### WHAT THE EXERCISE ASKS
Check each line of the material below for "with", then copy the ones that contain it.

### RECORDS TO USE
_ _ _ _ _ _ _

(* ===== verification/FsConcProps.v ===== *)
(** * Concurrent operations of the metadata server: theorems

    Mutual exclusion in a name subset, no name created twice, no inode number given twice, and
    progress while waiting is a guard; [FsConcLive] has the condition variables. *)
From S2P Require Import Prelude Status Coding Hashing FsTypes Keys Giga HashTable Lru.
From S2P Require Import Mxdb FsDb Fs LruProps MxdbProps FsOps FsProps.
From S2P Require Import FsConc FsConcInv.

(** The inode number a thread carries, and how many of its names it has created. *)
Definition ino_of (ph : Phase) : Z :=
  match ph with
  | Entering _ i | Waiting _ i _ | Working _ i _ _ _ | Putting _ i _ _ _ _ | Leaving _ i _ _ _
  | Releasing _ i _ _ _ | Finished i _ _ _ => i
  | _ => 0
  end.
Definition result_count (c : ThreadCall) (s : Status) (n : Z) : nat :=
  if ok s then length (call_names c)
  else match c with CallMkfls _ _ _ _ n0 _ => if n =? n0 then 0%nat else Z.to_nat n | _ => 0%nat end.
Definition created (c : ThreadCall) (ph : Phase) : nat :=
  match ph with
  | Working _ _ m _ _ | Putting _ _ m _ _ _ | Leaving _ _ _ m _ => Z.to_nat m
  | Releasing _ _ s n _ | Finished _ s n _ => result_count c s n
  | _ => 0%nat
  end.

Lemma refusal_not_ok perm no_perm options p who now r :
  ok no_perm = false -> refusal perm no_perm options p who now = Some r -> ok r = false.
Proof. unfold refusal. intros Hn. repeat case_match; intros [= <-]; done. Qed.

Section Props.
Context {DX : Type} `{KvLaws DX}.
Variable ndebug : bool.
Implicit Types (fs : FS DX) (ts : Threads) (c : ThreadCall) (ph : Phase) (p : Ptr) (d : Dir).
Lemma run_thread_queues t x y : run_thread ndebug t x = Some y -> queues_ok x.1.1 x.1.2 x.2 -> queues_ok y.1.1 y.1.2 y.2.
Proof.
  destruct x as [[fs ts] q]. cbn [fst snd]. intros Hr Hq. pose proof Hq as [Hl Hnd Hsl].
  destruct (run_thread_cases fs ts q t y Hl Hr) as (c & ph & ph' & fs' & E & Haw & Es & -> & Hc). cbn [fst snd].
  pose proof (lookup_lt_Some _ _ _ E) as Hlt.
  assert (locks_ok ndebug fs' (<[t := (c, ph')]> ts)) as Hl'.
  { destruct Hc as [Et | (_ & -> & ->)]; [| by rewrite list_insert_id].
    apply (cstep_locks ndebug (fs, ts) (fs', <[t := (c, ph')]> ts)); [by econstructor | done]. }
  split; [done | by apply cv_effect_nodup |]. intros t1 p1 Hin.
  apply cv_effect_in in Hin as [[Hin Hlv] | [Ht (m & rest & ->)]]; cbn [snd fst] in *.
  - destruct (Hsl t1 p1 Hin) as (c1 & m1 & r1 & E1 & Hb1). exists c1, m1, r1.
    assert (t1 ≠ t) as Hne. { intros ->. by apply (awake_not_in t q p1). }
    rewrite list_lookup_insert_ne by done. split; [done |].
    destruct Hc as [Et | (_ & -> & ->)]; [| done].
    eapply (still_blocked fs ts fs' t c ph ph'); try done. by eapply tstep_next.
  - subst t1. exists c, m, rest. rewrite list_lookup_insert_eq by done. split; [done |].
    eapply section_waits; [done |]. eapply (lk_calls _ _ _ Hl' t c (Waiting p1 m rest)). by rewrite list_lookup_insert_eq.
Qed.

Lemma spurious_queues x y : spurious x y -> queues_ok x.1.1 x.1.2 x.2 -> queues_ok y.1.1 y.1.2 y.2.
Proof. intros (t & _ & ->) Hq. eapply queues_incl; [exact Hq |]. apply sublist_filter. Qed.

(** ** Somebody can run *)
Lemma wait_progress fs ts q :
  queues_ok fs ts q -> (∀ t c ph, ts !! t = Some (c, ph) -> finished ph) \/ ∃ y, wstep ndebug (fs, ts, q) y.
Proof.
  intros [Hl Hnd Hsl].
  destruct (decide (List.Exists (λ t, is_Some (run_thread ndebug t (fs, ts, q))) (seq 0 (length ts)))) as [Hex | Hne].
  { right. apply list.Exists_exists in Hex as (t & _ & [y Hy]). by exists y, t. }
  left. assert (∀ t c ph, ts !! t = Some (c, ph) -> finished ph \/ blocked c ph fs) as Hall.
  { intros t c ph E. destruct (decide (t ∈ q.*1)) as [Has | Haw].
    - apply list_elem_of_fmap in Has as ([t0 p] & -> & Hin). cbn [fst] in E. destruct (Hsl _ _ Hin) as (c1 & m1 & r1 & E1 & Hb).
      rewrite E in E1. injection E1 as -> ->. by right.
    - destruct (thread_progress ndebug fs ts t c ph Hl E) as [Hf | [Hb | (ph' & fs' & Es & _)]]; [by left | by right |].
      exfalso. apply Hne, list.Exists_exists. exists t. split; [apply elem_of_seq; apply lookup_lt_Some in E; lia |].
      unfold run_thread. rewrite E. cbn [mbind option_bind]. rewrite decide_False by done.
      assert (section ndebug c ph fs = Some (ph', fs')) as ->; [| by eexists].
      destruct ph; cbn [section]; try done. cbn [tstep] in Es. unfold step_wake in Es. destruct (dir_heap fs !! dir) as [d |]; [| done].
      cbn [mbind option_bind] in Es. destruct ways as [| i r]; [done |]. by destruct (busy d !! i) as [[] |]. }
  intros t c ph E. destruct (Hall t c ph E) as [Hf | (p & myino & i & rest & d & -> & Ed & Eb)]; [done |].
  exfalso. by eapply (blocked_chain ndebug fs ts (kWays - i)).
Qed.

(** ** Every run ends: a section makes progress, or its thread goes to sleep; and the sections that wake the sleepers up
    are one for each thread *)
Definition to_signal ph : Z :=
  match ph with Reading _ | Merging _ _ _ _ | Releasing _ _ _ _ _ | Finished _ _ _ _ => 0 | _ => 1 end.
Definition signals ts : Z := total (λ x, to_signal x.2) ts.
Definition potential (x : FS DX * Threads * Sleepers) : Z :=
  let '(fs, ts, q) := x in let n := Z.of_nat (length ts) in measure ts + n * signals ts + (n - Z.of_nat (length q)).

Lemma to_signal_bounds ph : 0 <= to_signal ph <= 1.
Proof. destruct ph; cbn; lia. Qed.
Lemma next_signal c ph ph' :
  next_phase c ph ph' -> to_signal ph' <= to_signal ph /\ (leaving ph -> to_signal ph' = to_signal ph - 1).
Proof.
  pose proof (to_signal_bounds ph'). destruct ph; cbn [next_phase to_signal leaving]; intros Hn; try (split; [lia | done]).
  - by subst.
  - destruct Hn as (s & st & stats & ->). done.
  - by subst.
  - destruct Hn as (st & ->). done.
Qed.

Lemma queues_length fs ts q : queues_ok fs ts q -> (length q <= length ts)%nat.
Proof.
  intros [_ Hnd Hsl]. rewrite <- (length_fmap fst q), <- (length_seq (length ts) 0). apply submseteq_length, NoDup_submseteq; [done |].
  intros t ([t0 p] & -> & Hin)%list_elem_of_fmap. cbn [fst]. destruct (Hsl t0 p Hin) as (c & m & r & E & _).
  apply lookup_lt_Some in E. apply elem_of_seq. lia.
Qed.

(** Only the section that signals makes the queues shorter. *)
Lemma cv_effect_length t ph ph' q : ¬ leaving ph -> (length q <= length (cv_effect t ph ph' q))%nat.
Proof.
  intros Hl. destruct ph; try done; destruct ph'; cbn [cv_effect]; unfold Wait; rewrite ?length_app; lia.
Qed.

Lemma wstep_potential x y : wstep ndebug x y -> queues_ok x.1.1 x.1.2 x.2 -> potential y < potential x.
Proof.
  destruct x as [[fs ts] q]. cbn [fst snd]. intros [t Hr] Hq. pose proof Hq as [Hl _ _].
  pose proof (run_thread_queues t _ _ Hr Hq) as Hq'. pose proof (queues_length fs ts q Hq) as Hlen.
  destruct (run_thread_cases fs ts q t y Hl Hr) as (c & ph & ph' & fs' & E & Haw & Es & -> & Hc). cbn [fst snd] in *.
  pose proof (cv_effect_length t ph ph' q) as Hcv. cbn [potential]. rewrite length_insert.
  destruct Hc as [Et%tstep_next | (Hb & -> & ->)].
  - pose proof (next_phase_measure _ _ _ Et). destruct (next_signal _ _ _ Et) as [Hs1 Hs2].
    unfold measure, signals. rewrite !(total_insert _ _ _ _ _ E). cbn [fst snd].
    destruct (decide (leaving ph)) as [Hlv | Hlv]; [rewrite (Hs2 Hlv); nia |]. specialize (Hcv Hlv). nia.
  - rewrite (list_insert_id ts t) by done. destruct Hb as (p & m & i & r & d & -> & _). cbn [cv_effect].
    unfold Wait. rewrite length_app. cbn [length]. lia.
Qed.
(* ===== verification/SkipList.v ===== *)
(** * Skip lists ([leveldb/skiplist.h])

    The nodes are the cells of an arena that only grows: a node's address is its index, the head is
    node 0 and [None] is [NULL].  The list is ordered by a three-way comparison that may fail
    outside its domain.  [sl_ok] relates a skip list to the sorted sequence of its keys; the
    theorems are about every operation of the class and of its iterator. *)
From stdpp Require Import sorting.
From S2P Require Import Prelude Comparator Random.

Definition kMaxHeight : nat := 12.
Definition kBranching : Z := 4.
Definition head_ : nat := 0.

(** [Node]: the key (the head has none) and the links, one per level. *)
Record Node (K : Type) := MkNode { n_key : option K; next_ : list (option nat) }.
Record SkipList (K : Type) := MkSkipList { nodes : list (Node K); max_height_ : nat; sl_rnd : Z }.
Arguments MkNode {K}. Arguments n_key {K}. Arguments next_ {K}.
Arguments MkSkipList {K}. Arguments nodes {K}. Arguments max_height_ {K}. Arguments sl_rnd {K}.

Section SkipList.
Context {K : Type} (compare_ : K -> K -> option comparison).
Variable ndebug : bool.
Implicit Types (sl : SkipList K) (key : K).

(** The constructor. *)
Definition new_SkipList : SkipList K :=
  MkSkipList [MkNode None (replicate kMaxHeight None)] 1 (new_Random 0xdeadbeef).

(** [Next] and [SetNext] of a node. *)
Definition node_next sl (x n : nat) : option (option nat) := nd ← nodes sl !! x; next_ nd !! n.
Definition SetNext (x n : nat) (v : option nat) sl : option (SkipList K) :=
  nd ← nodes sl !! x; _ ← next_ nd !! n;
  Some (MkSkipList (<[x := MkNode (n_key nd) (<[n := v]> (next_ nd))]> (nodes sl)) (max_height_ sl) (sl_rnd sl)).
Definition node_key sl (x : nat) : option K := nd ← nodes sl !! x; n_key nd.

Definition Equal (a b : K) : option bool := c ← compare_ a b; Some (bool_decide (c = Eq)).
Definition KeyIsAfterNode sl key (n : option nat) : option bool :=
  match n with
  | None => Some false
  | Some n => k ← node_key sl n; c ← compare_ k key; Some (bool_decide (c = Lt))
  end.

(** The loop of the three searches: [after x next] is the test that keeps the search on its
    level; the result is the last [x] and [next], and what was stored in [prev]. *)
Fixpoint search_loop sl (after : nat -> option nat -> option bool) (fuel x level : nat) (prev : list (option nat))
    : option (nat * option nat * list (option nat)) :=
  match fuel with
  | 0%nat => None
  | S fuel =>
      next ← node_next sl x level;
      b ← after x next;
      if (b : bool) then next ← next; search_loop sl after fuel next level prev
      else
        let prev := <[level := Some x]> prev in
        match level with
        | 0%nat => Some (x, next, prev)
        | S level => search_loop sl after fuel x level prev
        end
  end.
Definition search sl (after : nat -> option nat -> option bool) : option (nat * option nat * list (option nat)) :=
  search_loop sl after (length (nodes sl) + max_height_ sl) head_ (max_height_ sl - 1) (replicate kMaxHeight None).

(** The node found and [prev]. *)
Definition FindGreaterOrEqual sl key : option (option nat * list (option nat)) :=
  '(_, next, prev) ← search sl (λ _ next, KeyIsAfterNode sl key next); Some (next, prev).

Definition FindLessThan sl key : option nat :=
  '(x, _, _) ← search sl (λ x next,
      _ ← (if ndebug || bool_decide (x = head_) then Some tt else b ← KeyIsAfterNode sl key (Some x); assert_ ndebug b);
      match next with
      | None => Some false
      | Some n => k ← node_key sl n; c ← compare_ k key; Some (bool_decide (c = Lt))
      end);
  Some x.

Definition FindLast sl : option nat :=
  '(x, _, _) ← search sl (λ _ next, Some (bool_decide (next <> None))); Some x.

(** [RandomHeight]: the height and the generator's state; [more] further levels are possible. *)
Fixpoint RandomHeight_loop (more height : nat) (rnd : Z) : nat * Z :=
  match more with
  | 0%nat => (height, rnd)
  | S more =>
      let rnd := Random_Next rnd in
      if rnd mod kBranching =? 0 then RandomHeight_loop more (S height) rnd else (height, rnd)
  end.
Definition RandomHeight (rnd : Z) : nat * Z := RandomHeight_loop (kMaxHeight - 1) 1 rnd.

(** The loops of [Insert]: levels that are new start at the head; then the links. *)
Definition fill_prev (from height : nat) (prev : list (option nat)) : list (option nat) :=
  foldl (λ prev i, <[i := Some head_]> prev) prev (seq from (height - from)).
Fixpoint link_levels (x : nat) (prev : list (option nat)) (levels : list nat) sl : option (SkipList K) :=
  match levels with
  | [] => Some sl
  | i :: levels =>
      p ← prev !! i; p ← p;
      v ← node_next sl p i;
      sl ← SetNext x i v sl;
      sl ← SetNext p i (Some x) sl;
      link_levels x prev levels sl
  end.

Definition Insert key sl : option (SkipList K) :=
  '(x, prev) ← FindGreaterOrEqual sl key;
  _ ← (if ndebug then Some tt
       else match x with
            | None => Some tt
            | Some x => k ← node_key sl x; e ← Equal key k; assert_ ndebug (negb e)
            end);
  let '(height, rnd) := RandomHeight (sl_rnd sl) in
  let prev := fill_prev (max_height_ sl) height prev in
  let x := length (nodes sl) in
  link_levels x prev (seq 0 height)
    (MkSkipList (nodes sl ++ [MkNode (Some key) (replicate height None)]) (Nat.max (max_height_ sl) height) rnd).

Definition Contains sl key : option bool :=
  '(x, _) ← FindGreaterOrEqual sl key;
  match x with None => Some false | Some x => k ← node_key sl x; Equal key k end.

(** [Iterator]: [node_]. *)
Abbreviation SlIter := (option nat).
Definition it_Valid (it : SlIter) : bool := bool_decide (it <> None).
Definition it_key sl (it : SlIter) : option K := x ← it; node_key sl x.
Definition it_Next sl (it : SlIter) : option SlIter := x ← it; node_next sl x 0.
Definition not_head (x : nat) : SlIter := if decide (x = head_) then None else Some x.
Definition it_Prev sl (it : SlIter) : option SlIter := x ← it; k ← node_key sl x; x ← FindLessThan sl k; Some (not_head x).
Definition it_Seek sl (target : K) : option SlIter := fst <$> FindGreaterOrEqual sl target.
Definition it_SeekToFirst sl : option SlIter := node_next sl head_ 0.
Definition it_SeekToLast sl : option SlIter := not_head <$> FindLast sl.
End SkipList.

_ _ _ _ _ _ _

### TASK SOLUTION
  match ph with
  else match c with CallMkfls _ _ _ _ n0 _ => if n =? n0 then 0%nat else Z.to_nat n | _ => 0%nat end.
  match ph with
  match ph with Reading _ | Merging _ _ _ _ | Releasing _ _ _ _ _ | Finished _ _ _ _ => 0 | _ => 1 end.
  match n with
  match fuel with
        match level with
      match next with
  match more with
  match levels with
       else match x with
  match x with None => Some false | Some x => k ← node_key sl x; Equal key k end.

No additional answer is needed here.